I participated in a conference at Harvard Business School this May. One panel included Kristin Siemen, the new chief sustainability officer at GM. Siemen stated that GM had been “making electric vehicles for 25 years.” In fact, GM made electric cars for a couple of years in the 1990s, then not only took them all back (GM had leased the vehicles to retain control) but had them crushed. Then GM aggressively lobbied the state of California and the US government to roll back fuel-efficiency standards. One of the main reasons GM feared the electric car was that electric motors are so reliable and long-lasting.
I was encouraged, however, to learn that Siemen is an engineer and—although she used the term “ecosystem” only in reference to GM’s supply chain—her description of how GM was addressing the wastefulness of its vehicles was encouraging. She talked not about technology, but about relationships: setting goals in the C-suite, training employees throughout the firm, getting suppliers together for biweekly meetings, and connecting design and manufacturing throughout the process. She told the audience that all of these were new practices. She then explained that by having more communication throughout the system, GM had discovered that it could actually get to zero emissions first in five, then 10, then 15 years earlier than the company had initially estimated.
I share industrial stories and economic history in these letters partly because they explain how we got to the position we’re in, both socially and ecologically. More important, however, they illustrate that much of the waste and destruction that has led to both climate change and biodiversity loss are the result of cultural practices that require people to look away from obvious perversity. Helpfully, I find in these stories not merely accounts of industrial madness but also the essential ingredients for positive cultural change in the relationships, institutions, and technologies already at our disposal. In 1980, Ford’s premier car, the Thunderbird, looked a lot like the K-car. Ford’s then CEO is famous for asking Ford’s head of design if he would want one in his own driveway.
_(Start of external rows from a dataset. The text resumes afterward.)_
(* ===== verification/AcceptanceClient.v ===== *)
(** * AcceptanceClient: the acceptance of the production daemon

    Models the rest of [src/app/production_daemon_acceptance/main.cpp]: the two status
    calls, the three streams, the signal, the evidence of the shutdown and [main].  The
    client's side of the RPC library is a parameter ([RpcClient]), as the operating system
    is in [ChildProcess]; the readers of the streams are those of [StreamClient].

    [accepted_run_has_the_evidence]: when the client reports success, whatever the daemon,
    the library and the operating system answered, every piece of evidence was there.
    [acceptance_leaves_no_child]: however it ends, the daemon was reaped. *)

From Stdlib Require Import Ascii.
From S2P Require Import Prelude Ring Wire Text Json Session OrderBookPublication Projection.
From S2P Require Import EventPublication MarketRuntime Recovery Config Registry GrpcRequests Programs.
From S2P Require Import DaemonConfig GatewayStatus GrpcService GatewayLifecycle GrpcStreams Daemon.
From S2P Require Import Diagnostics Acceptance StreamClient Raising ChildProcess.

Open Scope gateway_scope.

(** ** The RPC library, on the side of a client *)

(** [grpc::Status]. *)
Record ClientStatus : Type := MkClientStatus {
  error_code : Z;
  error_message : string
}.

Definition kOk : Z := 0.
Definition kCancelled : Z := 1.
Definition kUnknown : Z := 2.
Definition kUnavailable : Z := 14.

Definition client_ok (status : ClientStatus) : bool := (error_code status =? kOk)%Z.

(** The streams of the drivers, each with its context and its reader; the acceptance of the
    daemon uses the first three. *)
Inductive StreamName : Type :=
| SpotBook
| UsdmBook
| UsdmEvent
| FreshUsdmBook
| FreshUsdmEvent
| SpotEvent
| NewSpotBook.

Inductive OutputStream : Type := StdOut | StdErr.

(** [rc_status deadline request], [rc_subscribe_book stream deadline request], ...: the
    calls of the stub and of the readers, and [operator<<]. *)
Class RpcClient (Snapshot X : Type) : Type := {
  rc_system_now : X → X * Z;
  rc_status : Z → GatewayStatusRequest → X → X * (ClientStatus * GatewayStatusSnapshot);
  rc_subscribe_book : StreamName → Z → OrderBookSubscriptionRequest → X → X;
  rc_subscribe_events : StreamName → Z → EventSubscriptionRequest → X → X;
  rc_read_book : StreamName → X → X * option (Received (StreamItemBody Snapshot));
  rc_read_event : StreamName → X → X * option (Received EnvelopeBody);
  rc_finish : StreamName → X → X * ClientStatus;
  rc_try_cancel : StreamName → X → X;
  rc_print : OutputStream → string → X → X
}.

(** [WIFEXITED] and [WEXITSTATUS] of a wait status. *)
Class WaitStatus : Type := {
  WIFEXITED : Z → bool;
  WEXITSTATUS : Z → Z
}.

Definition kStreamTimeout : Z := seconds 180.

(** ** The evidence *)

Record StatusEvidence : Type := MkStatusEvidence {
  schema_valid : bool;
  instance_match : bool;
  spot_live : bool;
  usdm_live : bool;
  subscription_counts : bool
}.

Definition two_markets_valid (e : StatusEvidence) : bool :=
  schema_valid e && spot_live e && usdm_live e && subscription_counts e.

Definition valid_shutdown_finish (status : ClientStatus) : bool :=
  client_ok status || (error_code status =? kCancelled)%Z || (error_code status =? kUnknown)%Z
  || (error_code status =? kUnavailable)%Z.

(** [print_finish_status] *)
Definition finish_report (label : string) (status : ClientStatus) : string :=
  line (label +:+ "_OK=" +:+ (if client_ok status then "YES" else "NO"))
  +:+ line (label +:+ "_CODE=" +:+ pretty (error_code status))
  +:+ line (label +:+ "_MESSAGE=" +:+ one_line (error_message status)).

Definition pass_fail (b : bool) : string := if b then "PASS" else "FAIL".
Definition YES_NO (b : bool) : string := if b then "YES" else "NO".

Section Status.
Context `{W : WireEnums}.

(** One market of the response: live, with this generation. *)
Definition market_live (status : MarketStatus) (market generation : Z) : bool :=
  (ms_venue status =? VENUE_BINANCE)%Z && (ms_market status =? market)%Z
  && bool_decide (ms_symbol status = "BTCUSDT")
  && (ms_state status =? STREAM_LIFECYCLE_STATE_LIVE)%Z
  && bool_decide (ms_connection_generation status = Some generation).

Definition validate_status (status : ClientStatus) (response : GatewayStatusSnapshot)
  (identity : ServingIdentity) : StatusEvidence :=
  match client_ok status && bool_decide (gs_schema_version response = kStatusSnapshotSchema),
        gs_markets response with
  | true, [spot; usdm] =>
      MkStatusEvidence true
        (bool_decide (gs_gateway_instance_id response = si_gateway_instance_id identity))
        (market_live spot MARKET_SPOT (si_spot_generation identity))
        (market_live usdm MARKET_USD_M_PERPETUAL (si_usdm_generation identity))
        ((ms_active_subscription_count spot =? 1)%Z && (ms_active_subscription_count usdm =? 2)%Z
         && (gs_total_active_subscriptions response =? 3)%Z)
  | _, _ => MkStatusEvidence false false false false false
  end.
End Status.

(** ** The client *)

(** [while (reader.Read(&ignored)) {}]: the rest of a stream. *)
Fixpoint drain {S} (Read : prog S bool) (rounds : nat) : prog S (result ()) :=
  match rounds with
  | O => mret Unfinished
  | Datatypes.S rounds => more ← Read; if more : bool then drain Read rounds else ok ()
  end.

Section Code.
Context `{W : WireEnums} {Snapshot : Type} `{SM : !SnapshotMessage Snapshot}.
Context {X : Type} `{OS : !ChildOs X} `{R : !RpcClient Snapshot X} `{WS : !WaitStatus}.
Abbreviation Thread := (prog (Process X)).
Context (fuel : nat).

Definition print (stream : OutputStream) (text : string) : Thread () := host_do (rc_print stream text).

(** A status call with a deadline of ten seconds. *)
Definition get_status (request_id : string) : Thread (ClientStatus * GatewayStatusSnapshot) :=
  now ← host_call rc_system_now;
  host_call (rc_status (now + seconds 10) (MkGatewayStatusRequest request_id kStatusRequestSchema)).

Definition read_initial_generations (identity : ServingIdentity) : Thread (result ServingIdentity) :=
  answer ← get_status "production-initial-status";
  let '(status, response) := answer in
  match client_ok status, gs_markets response with
  | true, [spot; usdm] =>
      let identity := MkServingIdentity (si_grpc_port identity)
                        (default 0%Z (ms_connection_generation spot))
                        (default 0%Z (ms_connection_generation usdm)) (si_gateway_instance_id identity) in
      let evidence := validate_status status response identity in
      run* require (negb (si_spot_generation identity =? 0)%Z && negb (si_usdm_generation identity =? 0)%Z
                    && schema_valid evidence && instance_match evidence
                    && spot_live evidence && usdm_live evidence)
             "initial status does not match the serving process and products" in
      ok identity
  | _, _ => raise "initial two-product status is unavailable"
  end.

(** [finish_stream] *)
Definition finish_stream (Read : Thread bool) (stream : StreamName) : Thread (result ClientStatus) :=
  run* drain Read fuel in
  always (host_call (rc_finish stream)).

Definition read_more_book (stream : StreamName) : Thread bool :=
  (λ item, bool_decide (is_Some item)) <$> host_call (rc_read_book stream).
Definition read_more_event (stream : StreamName) : Thread bool :=
  (λ item, bool_decide (is_Some item)) <$> host_call (rc_read_event stream).

(** The destructor of [ClientCancellation] while it is active. *)
Definition cancel_streams : Thread () :=
  host_do (rc_try_cancel SpotBook) ;; host_do (rc_try_cancel UsdmBook) ;; host_do (rc_try_cancel UsdmEvent).

(** What [run_acceptance] knows when its streams have ended. *)
Record Evidence : Type := MkEvidence {
  ev_identity : ServingIdentity;
  ev_status : StatusEvidence;
  ev_wait_status : Z;
  ev_shutdown : ShutdownEvidence;
  ev_spot_finish : ClientStatus;
  ev_usdm_finish : ClientStatus;
  ev_event_finish : ClientStatus
}.

(** From the heads of the streams to [CLIENT_READY_FOR_SIGTERM]. *)
Definition collect_evidence (identity : ServingIdentity) : Thread (result StatusEvidence) :=
  let instance_id := si_gateway_instance_id identity in
  spot_book ← read_book_head (host_call (rc_read_book SpotBook)) MARKET_SPOT
                (si_spot_generation identity) instance_id;
  run* require_running fuel "Spot order-book evidence" in
  usdm_book ← read_book_head (host_call (rc_read_book UsdmBook)) MARKET_USD_M_PERPETUAL
                (si_usdm_generation identity) instance_id;
  run* require_running fuel "USD-M order-book evidence" in
  usdm_event ← read_event_head (host_call (rc_read_event UsdmEvent)) (si_usdm_generation identity) instance_id;
  run* require_running fuel "USD-M event evidence" in
  answer ← get_status "production-real-status";
  run* require_running fuel "status authentication evidence" in
  let '(status, response) := answer in
  let e := validate_status status response identity in
  print StdOut (line ("REAL_SPOT_LIVE=" +:+ pass_fail (spot_live e))
                +:+ line ("REAL_USDM_LIVE=" +:+ pass_fail (usdm_live e))
                +:+ line ("REAL_SPOT_ORDER_BOOK=" +:+ pass_fail spot_book)
                +:+ line ("REAL_USDM_ORDER_BOOK=" +:+ pass_fail usdm_book)
                +:+ line ("REAL_USDM_DIFF_DEPTH=" +:+ pass_fail usdm_event)
                +:+ line ("REAL_STATUS_TWO_MARKETS=" +:+ pass_fail (two_markets_valid e))
                +:+ line ("REAL_STATUS_INSTANCE_MATCH=" +:+ pass_fail (instance_match e))) ;;
  run* require spot_book "Spot order-book evidence failed" in
  run* require usdm_book "USD-M order-book evidence failed" in
  run* require usdm_event "USD-M DIFF_DEPTH evidence failed" in
  run* require (two_markets_valid e) "two-market status identity evidence failed" in
  run* require (instance_match e) "status gateway_instance_id does not match child log" in
  print StdOut (line "CLIENT_READY_FOR_SIGTERM=YES") ;;
  ok e.

(** From the signal to the evidence of the shutdown. *)
Definition stop_daemon : Thread (result (Z * ShutdownEvidence)) :=
  run* collect_available fuel in
  run* require_running fuel "immediate pre-SIGTERM liveness cut" in
  output_cut ← read (λ s, String.length (output (child s)));
  print StdOut (line "REAL_CHILD_ALIVE_BEFORE_SIGTERM=YES") ;;
  run* send_sigterm fuel in
  print StdOut (line "REAL_SIGTERM_SENT=YES") ;;
  now ← host_call os_now;
  let* wait_status := wait_until fuel (now + kShutdownTimeout)%Z in
  let clean_exit := WIFEXITED wait_status && (WEXITSTATUS wait_status =? 0)%Z in
  print StdOut (line ("REAL_DAEMON_EXITED_CLEANLY=" +:+ YES_NO clean_exit)
                +:+ line ("REAL_DAEMON_EXIT_CODE="
                          +:+ (if WIFEXITED wait_status then pretty (WEXITSTATUS wait_status)
                               else "NOT_EXITED"))) ;;
  text ← read (λ s, output (child s));
  let e := parse_shutdown_output (drop_string output_cut text) in
  print StdOut (line ("REAL_STOPPING_SIGTERM_EVIDENCE=" +:+ YES_NO (sh_stopping_sigterm e))
                +:+ line ("REAL_FINAL_CONTEXTS_ZERO=" +:+ YES_NO (sh_contexts_zero e))
                +:+ line ("REAL_FINAL_TRANSPORTS_ZERO=" +:+ YES_NO (sh_transports_zero e))
                +:+ line ("REAL_FINAL_SUBSCRIPTIONS_ZERO=" +:+ YES_NO (sh_subscriptions_zero e))
                +:+ line ("REAL_FINAL_OWNERS_JOINED=" +:+ YES_NO (sh_owners_joined e))) ;;
  run* require clean_exit "daemon did not exit normally with code 0" in
  run* require (sh_stopping_sigterm e) "daemon did not emit stopping SIGTERM evidence" in
  run* require (sh_contexts_zero e) "daemon final contexts count is not zero" in
  run* require (sh_transports_zero e) "daemon final transports count is not zero" in
  run* require (sh_subscriptions_zero e) "daemon final subscriptions count is not zero" in
  run* require (sh_owners_joined e) "daemon final owners_joined is not yes" in
  ok (wait_status, e).

(** The subscriptions and everything until [cancellation.dismiss()]. *)
Definition use_streams (identity : ServingIdentity) : Thread (result Evidence) :=
  now ← host_call rc_system_now;
  let stream_deadline := (now + kStreamTimeout)%Z in
  host_do (rc_subscribe_book SpotBook stream_deadline (book_request MARKET_SPOT "production-real-spot-book")) ;;
  host_do (rc_subscribe_book UsdmBook stream_deadline
             (book_request MARKET_USD_M_PERPETUAL "production-real-usdm-book")) ;;
  host_do (rc_subscribe_events UsdmEvent stream_deadline (usdm_event_request "production-real-usdm-event")) ;;
  catch_all
    (let* status := collect_evidence identity in
     let* stopped := stop_daemon in
     let* spot_finish := finish_stream (read_more_book SpotBook) SpotBook in
     let* usdm_finish := finish_stream (read_more_book UsdmBook) UsdmBook in
     let* event_finish := finish_stream (read_more_event UsdmEvent) UsdmEvent in
     ok (MkEvidence identity status (fst stopped) (snd stopped) spot_finish usdm_finish event_finish))
    (λ message, cancel_streams ;; raise message).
The answer was no. We can make cars—and a world—we are proud to live in.
Crushing it: innovations, breakthroughs, and solutions
I am glad the business community has begun paying attention to climate change and finding ways to ameliorate the crisis profitably. I am involved to a varying extent in initiatives at a number of institutions, all of which have hosted conferences and events. These gatherings are important because the cultures, frameworks, and language of living with climate change are being established in fora like this. For example, I recently spoke at the Harvard Business School event and one at MIT’s Sloan School (named for the late GM CEO). The two most common words used by speakers—and the unifying idea of the conferences—were “solutions” and “innovations,” both of which are popular business terms. Here is the use of “innovation” in American books between 1800 and 2019:

Virtually every climate business conference invites someone from Breakthrough Energy Ventures, the venture capital fund founded by Bill Gates. The implicit and explicit proposition of Breakthrough is that big, new ideas (and exceptionally high-investment returns) will solve climate change. This is a sexy pitch to the investors who thrived in the past 40 years. Implicitly, if a few super-smart tech people “innovate breakthrough solutions,” there will be a short, profitable period of time during which climate change will be solved, followed by a future of infinite power and prosperity.
I wish Breakthrough were called something like Potentially Helpful Energy Ventures. There can be no doubt that the world needs some good, new ideas for reducing and eliminating the waste we are pumping into the atmosphere. But no matter how innovative they are, we need to collaborate to address climate change, and we should try to break as few things as possible. Society already appears increasingly precarious, and our carbon emissions will again pass historic highs in 2023. As temperatures continue to rise, the integrity of our social, institutional, and physical systems will increasingly determine how well we cope. Moreover, other natural systems are severely damaged or broken, including actual ecosystems and the oceans. I think a clear-eyed, holistic audit can only lead to the conclusion that the natural budget Earth afforded us was lavish, that we are making overdrafts, and that nature’s balance sheet won’t yield to clever accountants or financial analysts (although many will try).
I hope that Probable Futures can help encourage changes in cultures and processes that will enable us to live better now and will prepare our organizations, systems, and societies for the probable futures ahead. I am convinced that climate-aware cultures and processes will not only make infrastructure, societies, and economies more robust but will also make life more participatory, less lonely, and more fun. Very few of us have any chance of innovating new forms of carbon capture or nuclear fusion. Everyone, however, can look around and ask: How could we make society less ugly, flimsy, unreliable, and wasteful? Similarly, everyone can look at maps on the Probable Futures website and ask, “How can I help prepare my home, my family, my friends, my community, and the other systems I engage in for the weather of the present and the future?”
An alternative mindset: resilience, maintenance, and repair
Someone who is succeeding is “crushing it.” Similarly, “disruption” is cool. If wrecking things has become a source of praise, what has fallen out of favor? Maintenance.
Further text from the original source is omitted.